We were also enamoured with the coast road winding up and around the headlands
and could imagine how fantastic it would be to unleash our Harley Davidson
along this stretch of highway.
Motoring is
rarely exciting but we must say it was far from unpleasant moseying along in
the sunshine a couple of hundred yards of the long sand beaches and little
bays. The constant stream of airliners descending into Barcelona got lower and
lower over our heads as they swept over us into the very busy airport.
There are a
number of marina options in Barcelona. Port
Vell Marina had been highly recommended to us as being superbly situated
right in the middle of things very close to Las
Ramblas and the city area. It’s located on the north side of the harbour.

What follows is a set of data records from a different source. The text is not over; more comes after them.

Lemma BindUpdate_core : keeps sameCore BindUpdate.
Proof.
  intros d. unfold BindUpdate, closeBindLocked. set (d1 := d <| net ::= _ |>).
  destruct (negb _); [solve_core|]. destruct (negb _); [solve_core|].
  destruct (openResult _ _) as [actual|]; [|solve_core]. set (d2 := d1 <| net ::= _ |>).
  destruct (_ && _); [solve_core|]. transitivity d2; [solve_core|apply clearSources_core].
Qed.

Lemma BindSetMark_core m : keeps sameCore (BindSetMark m).
Proof.
  intros d. unfold BindSetMark. destruct (_ =? _); [done|]. set (d1 := d <| net ::= _ |>).
  destruct (_ && _); [solve_core|]. transitivity d1; [solve_core|apply clearSources_core].
Qed.

Lemma upLocked_stable : keeps R upLocked.
Proof.
  unfold upLocked. apply keeps_bind; [apply _|apply (keeps_core R), BindUpdate_core|intros _].
  apply keeps_mod. intros d. apply (foldl_keeps R). intros kp d1. unfold startPeer.
  destruct (negb _); [eapply (R_trans R); [apply Start_stable|apply (SendKeepalive_stable R)]|apply Start_stable].
Qed.

Lemma downLocked_stable : keeps R downLocked.
Proof.
  intros d. unfold downLocked, BindClose, closeBindLocked. cbn [snd].
  eapply (R_before R _ (d <| net ::= _ |>)); [solve_core|]. apply (foldl_keeps R). intros kp d1. apply Stop_stable.
Qed.

Lemma expiredRetransmitHandshake_stable p d : R d (expiredRetransmitHandshake p d).
Proof.
  unfold expiredRetransmitHandshake. destruct (_ <? _).
  - apply st_core. set (d1 := if timersActive p d then _ else _).
    assert (H1 : sameCore d d1) by (unfold d1; destruct (timersActive p d); solve_core).
    transitivity (FlushStagedPackets p d1); [etransitivity; [exact H1|unfold FlushStagedPackets; solve_core]|].
    destruct (_ && _); solve_core.
  - set (d1 := modTimers p _ d). eapply (R_before R); [|apply (SendHandshakeInitiation_stable R)].
    transitivity d1; [solve_core|apply markEndpointSrcForClearing_core].
Qed.

Lemma expiredSendKeepalive_stable p d : R d (expiredSendKeepalive p d).
Proof.
  unfold expiredSendKeepalive. set (d1 := SendKeepalive p d). assert (H : R d d1) by apply (SendKeepalive_stable R).
  destruct (needAnotherKeepalive _); [|exact H]. eapply (R_after R); [exact H|].
  set (d2 := modTimers p (fun t => t <| needAnotherKeepalive := false |>) d1). transitivity d2; [solve_core|].
  destruct (timersActive p d2); [|done]. unfold sendKeepaliveTimeout.
  through (pickSecondsOr_core (keepaliveTimeoutSec (timings d2)) KeepaliveTimeout d2). solve_core.
Qed.

Lemma expiredNewHandshake_stable p d : R d (expiredNewHandshake p d).
Proof.
  unfold expiredNewHandshake. eapply (R_before R); [apply markEndpointSrcForClearing_core|apply (SendHandshakeInitiation_stable R)].
Qed.

Lemma expiredPersistentKeepalive_stable p d : R d (expiredPersistentKeepalive p d).
Proof. unfold expiredPersistentKeepalive. destruct (negb _); [apply (SendKeepalive_stable R)|apply (R_refl R)]. Qed.

Lemma fire_stable get set handler p d d' :
  (forall p d, R d (handler p d)) -> fire get set handler p d = Some d' -> R d d'.
Proof.
  intros H. unfold fire. destruct (deadline _); [|done]. destruct (_ <=? _); [|done].
  destruct (timerFire _) as [o tm]. intros [= <-]. eapply (R_before R); [apply (sameCore_modTimers p (set tm))|].
  destruct o; [apply H|apply (R_refl R)].
Qed.

Lemma SendKeepalivesToPeers_stable d : R d (SendKeepalivesToPeersWithCurrentKeypair d).
Proof.
  unfold SendKeepalivesToPeersWithCurrentKeypair. destruct (negb _); [apply (R_refl R)|]. apply (foldl_keeps R). intros kp d1.
  destruct (current _); [|apply (R_refl R)]. destruct (_ <=? _); [apply (SendKeepalive_stable R)|apply (R_refl R)].
Qed.

Lemma DisableSomeRoaming_core d : sameCore d (DisableSomeRoamingForBrokenMobileSemantics d).
Proof.
  unfold DisableSomeRoamingForBrokenMobileSemantics. set (d1 := d <| net ::= _ |>). transitivity d1; [solve_core|].
  apply foldl_core. intros kp d2. solve_core.
Qed.

End HandlersIO.

(** ** The handlers that change the state of the device *)

Class StableState `{C : Crypto} `{N : Entropy} `{B : Bind} (R : Device -> Device -> Prop) : Prop := {
  ss_io :: StableIO R;
  ss_change s : keeps R (changeState s);
  ss_close d : R d (Close d)
}.

Section State.
Context `{C : Crypto} `{N : Entropy} `{B : Bind} (R : Device -> Device -> Prop).

(** A stable relation that does not look at the state. *)
Section SetState.
Context `{!StableIO R} (Hset : forall s d, R d (setState s d)).

Lemma changeState_set s : keeps R (changeState s).
Proof.
  intros d. unfold changeState. destruct (_ || _); [reflexivity|].
  assert (Hd : forall d1, R d1 (downLocked (setState deviceStateDown d1)).2).
  { intros d1. eapply (R_trans R); [apply Hset|by apply downLocked_stable]. }
  destruct s; cbv zeta.
  - specialize (Hd d). by destruct (downLocked _) as [? ?].
  - assert (Hu : R d (upLocked (setState deviceStateUp d)).2).
    { eapply (R_trans R); [apply Hset|by apply upLocked_stable]. }
    destruct (upLocked _) as [[[]|e] d1]; [exact Hu|]. cbn [snd] in Hu. specialize (Hd d1).
    destruct (downLocked _) as [r d2]. cbn [snd] in *. eapply (R_trans R); [exact Hu|exact Hd].
  - reflexivity.
Qed.

Lemma Close_set d : R d (Close d).
Proof.
  unfold Close. destruct (isClosed d); [reflexivity|]. set (d0 := (downLocked (setState deviceStateClosed d)).2).
  apply (R_after R _ (RemoveAllPeers d0)); [|solve_core]. apply (R_trans R _ d0); [|by apply RemoveAllPeers_stable].
  apply (R_trans R _ (setState deviceStateClosed d)); [apply Hset|by apply downLocked_stable].
Qed.

Lemma StableState_set : StableState R.
Proof. split; [done|apply changeState_set|apply Close_set]. Qed.
End SetState.

Lemma handleTUNEvent_stable `{!StableState R} e d : R d (handleTUNEvent e d).
Proof.
  destruct e as [[m|]| |]; cbn [handleTUNEvent]; [|reflexivity|apply ss_change..].
  destruct (m <? 0); [reflexivity|]. apply st_core. solve_core.
Qed.

(** A stable relation stays stable when it is made coarser. *)
Lemma Stable_weaken (R' : Device -> Device -> Prop) `{!Stable R'} `{!PreOrder R} :
  (forall d d', R' d d' -> R d d') -> Stable R.
Proof.
  intros H. split; try done.
  - intros d d' Hc. by apply H, st_core.
  - intros p d. apply H, st_createInitiation.
  - intros p d. apply H, st_createResponse.
  - intros p ts hash ck sender eph d. apply H, st_updateInitiation.
  - intros hp hash ck sender d. apply H, st_updateResponse.
  - intros p d. apply H, st_session.
  - intros p k d. apply H, st_received.
  - intros p d. apply H, st_clearKeypairs.
  - intros p d. apply H, st_clearHandshake.
  - intros o d. apply H, st_expireNonce.
  - intros k c d. apply H, st_validate.
  - intros p k es d kept ooo d1 d2 E Hc. destruct (st_assign p k es d kept ooo d1 d2 E Hc). split; by apply H.
  - intros d d' E. by apply H, st_encrypt.
  - intros c d E. by apply H, st_sent.
  - intros pk d. apply H, st_newPeer.
Qed.
End State.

To reach it we had to navigate two traffic separation zones for the big ships
and pass by the entrance to the main commercial shipping harbour.
Once again
our AIS (Automatic Identification System) proved invaluable as we adjusted
course to avoid a large and quite fast cruise liner, the Costa Mediterraneo, sister ship to the ill-fated Costa Concordia, as it came into
Barcelona. It really saved our bacon
as we approached the cross over point just outside the entrance channel to the harbour.
The height of the huge breakwaters made it impossible to see inside the harbour
but a check of our AIS screen showed a container ship was on the move the other
side of the walls making for the entrance. We stopped dead in the water just
short of the channel and on cue a minute or so later its massive bows appeared
out through the entrance not much more than a hundred metres ahead of us. Being
run down by one of these big boys would be a sure fire way to spoil your day.
Entering
the northern section of the harbour we found it was home to literally scores of
massive super yachts of both the sail and motor variety. The whole place was
one massive tourist development with masses of people wandering in and out of
the numerous businesses and attractions lining the wide docks. Overhead a cable
car carried visitors over the harbour and up to the centuries old Castilo de Montjuic looking down over
the city from its defensive position high on the nearby hill.
We were
directed to our spot and berthed with the friendly assistance of two mariners.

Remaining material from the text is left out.